(** * Contact form validation, submission and notification toasts of script.js

    A shallow embedding of the contact-form and notification code of
    [src/script.js] (lines 461-682): [validateForm], [validateField],
    [showFieldError], [removeFieldError], [handleContactSubmit],
    [showNotification] and [dismissNotification], over an explicit model of
    the part of the browser they talk to (strings, the regular expression
    engine, the document, timers, tweens and [fetch]). *)

From Stdlib Require Import NArith String Ascii.
From stdpp Require Import gmap list.

Open Scope N_scope.

(** ** JavaScript strings

    A JavaScript string is a sequence of UTF-16 code units. String literals
    of the source are written as Rocq strings and read through [js]. *)

Module JsString.

Definition jsstring : Type := list N.

Definition js (s : string) : jsstring :=
  map N_of_ascii (list_ascii_of_string s).

(** ECMAScript WhiteSpace and LineTerminator code points: the set that
    [String.prototype.trim] strips and that [\s] matches. *)
Definition isWhiteSpace (c : N) : bool :=
  (c =? 9) || (c =? 10) || (c =? 11) || (c =? 12) || (c =? 13) ||
  (c =? 32) || (c =? 160) || (c =? 5760) ||
  ((8192 <=? c) && (c <=? 8202)) ||
  (c =? 8232) || (c =? 8233) || (c =? 8239) || (c =? 8287) ||
  (c =? 12288) || (c =? 65279).

Fixpoint trimStart (s : jsstring) : jsstring :=
  match s with
  | c :: s' => if isWhiteSpace c then trimStart s' else s
  | [] => []
  end.

Definition trimEnd (s : jsstring) : jsstring :=
  rev (trimStart (rev s)).

(** [s.trim()] *)
Definition trim (s : jsstring) : jsstring :=
  trimEnd (trimStart s).

(** Truthiness of a string: [!value] is true exactly on the empty string. *)
Definition truthy (s : jsstring) : bool :=
  match s with [] => false | _ :: _ => true end.

(** [a === b] on strings *)
Definition str_eqb (a b : jsstring) : bool := bool_decide (a = b).

End JsString.
Import JsString.

(** ** Regular expressions

    The source's only regular expression is anchored on both sides and is
    used through [RegExp.prototype.test], so testing is membership of the
    whole string in the expression's language. The matcher below decides
    it by taking derivatives code unit by code unit. *)

Module Regex.

Inductive regex : Type :=
| Void : regex
| Eps : regex
| Class (p : N → bool) : regex
| Cat (r1 r2 : regex) : regex
| Alt (r1 r2 : regex) : regex
| Star (r : regex) : regex.

(** [r+] *)
Definition Plus (r : regex) : regex := Cat r (Star r).

(** A literal code unit, as in [@] or [\.] *)
Definition Lit (c : N) : regex := Class (N.eqb c).

Fixpoint nullable (r : regex) : bool :=
  match r with
  | Void => false
  | Eps => true
  | Class _ => false
  | Cat r1 r2 => nullable r1 && nullable r2
  | Alt r1 r2 => nullable r1 || nullable r2
  | Star _ => true
  end.

Fixpoint deriv (c : N) (r : regex) : regex :=
  match r with
  | Void => Void
  | Eps => Void
  | Class p => if p c then Eps else Void
  | Cat r1 r2 =>
      if nullable r1
      then Alt (Cat (deriv c r1) r2) (deriv c r2)
      else Cat (deriv c r1) r2
  | Alt r1 r2 => Alt (deriv c r1) (deriv c r2)
  | Star r1 => Cat (deriv c r1) (Star r1)
  end.

(** [/^r$/.test(s)] *)
Fixpoint test (r : regex) (s : jsstring) : bool :=
  match s with
  | [] => nullable r
  | c :: s' => test (deriv c r) s'
  end.

(** The language of an expression, as the usual inductive relation. *)
Inductive Matches : regex → jsstring → Prop :=
| MEps : Matches Eps []
| MClass p c : p c = true → Matches (Class p) [c]
| MCat r1 r2 s1 s2 :
    Matches r1 s1 → Matches r2 s2 → Matches (Cat r1 r2) (s1 ++ s2)
| MAltL r1 r2 s : Matches r1 s → Matches (Alt r1 r2) s
| MAltR r1 r2 s : Matches r2 s → Matches (Alt r1 r2) s
| MStarNil r : Matches (Star r) []
| MStarApp r s1 s2 :
    Matches r s1 → Matches (Star r) s2 → Matches (Star r) (s1 ++ s2).

(** [[^\s@]]: any code unit that is neither white space nor [@] *)
Definition notSpaceAt (c : N) : bool :=
  negb (isWhiteSpace c) && negb (c =? 64).

(** [/^[^\s@]+@[^\s@]+\.[^\s@]+$/] (script.js line 540) *)
Definition emailRegex : regex :=
  Cat (Plus (Class notSpaceAt))
    (Cat (Lit 64)
       (Cat (Plus (Class notSpaceAt))
          (Cat (Lit 46)
             (Plus (Class notSpaceAt))))).

End Regex.
Import Regex.

(** The e-mail pattern in the words of the specification: one or more
    characters that are neither white space nor [@], an [@], one or more
    such characters, a literal dot, one or more such characters. *)
Definition email_shape (v : jsstring) : Prop :=
  ∃ l d t : jsstring,
    v = l ++ [64] ++ d ++ [46] ++ t ∧
    l ≠ [] ∧ d ≠ [] ∧ t ≠ [] ∧
    Forall (λ c, notSpaceAt c = true) l ∧
    Forall (λ c, notSpaceAt c = true) d ∧
    Forall (λ c, notSpaceAt c = true) t.


(** ** The document

    The part of the page that the contact form and the notifications read
    and write. *)

(** A double quote, for the attribute values inside HTML templates. *)
Definition dq : jsstring := [34].

(** A form control: an enabled [input] or [textarea] of the contact form.
    [f_value] is what the getter [field.value] returns, that is, the value
    after the sanitization the browser applies for the type of the control;
    for a checkbox, a radio button or a file input the record does not say
    whether it is checked or which files it holds. *)
Record field : Type := Field {
  f_name : jsstring;          (* field.name; empty when there is no name *)
  f_type : jsstring;          (* field.type *)
  f_required : bool;          (* field.hasAttribute('required') *)
  f_value : jsstring;         (* field.value *)
  f_defaultValue : jsstring;  (* the value form.reset() restores *)
  f_classList : list jsstring;
  f_borderColor : jsstring;   (* field.style.borderColor *)
  f_boxShadow : jsstring;     (* field.style.boxShadow *)
  f_parentNode : nat          (* the container element the field sits in *)
}.

(** An element created by the script: an inline error message or a
    notification. [el_id] stands for the identity of the JavaScript object. *)
Record element : Type := Element {
  el_id : nat;
  el_className : jsstring;
  el_cssText : jsstring;
  el_innerHTML : jsstring
}.

Record button : Type := Button {
  b_disabled : bool;
  b_innerHTML : jsstring
}.

(** A request handed to [fetch]. *)
Record request : Type := Request {
  rq_url : jsstring;
  rq_method : jsstring;
  rq_body : list (jsstring * jsstring);
  rq_accept : jsstring
}.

EXERCISE:
On how many lines above does the word "through" appear? Only the number should be given.

SOLVED EXERCISE:
2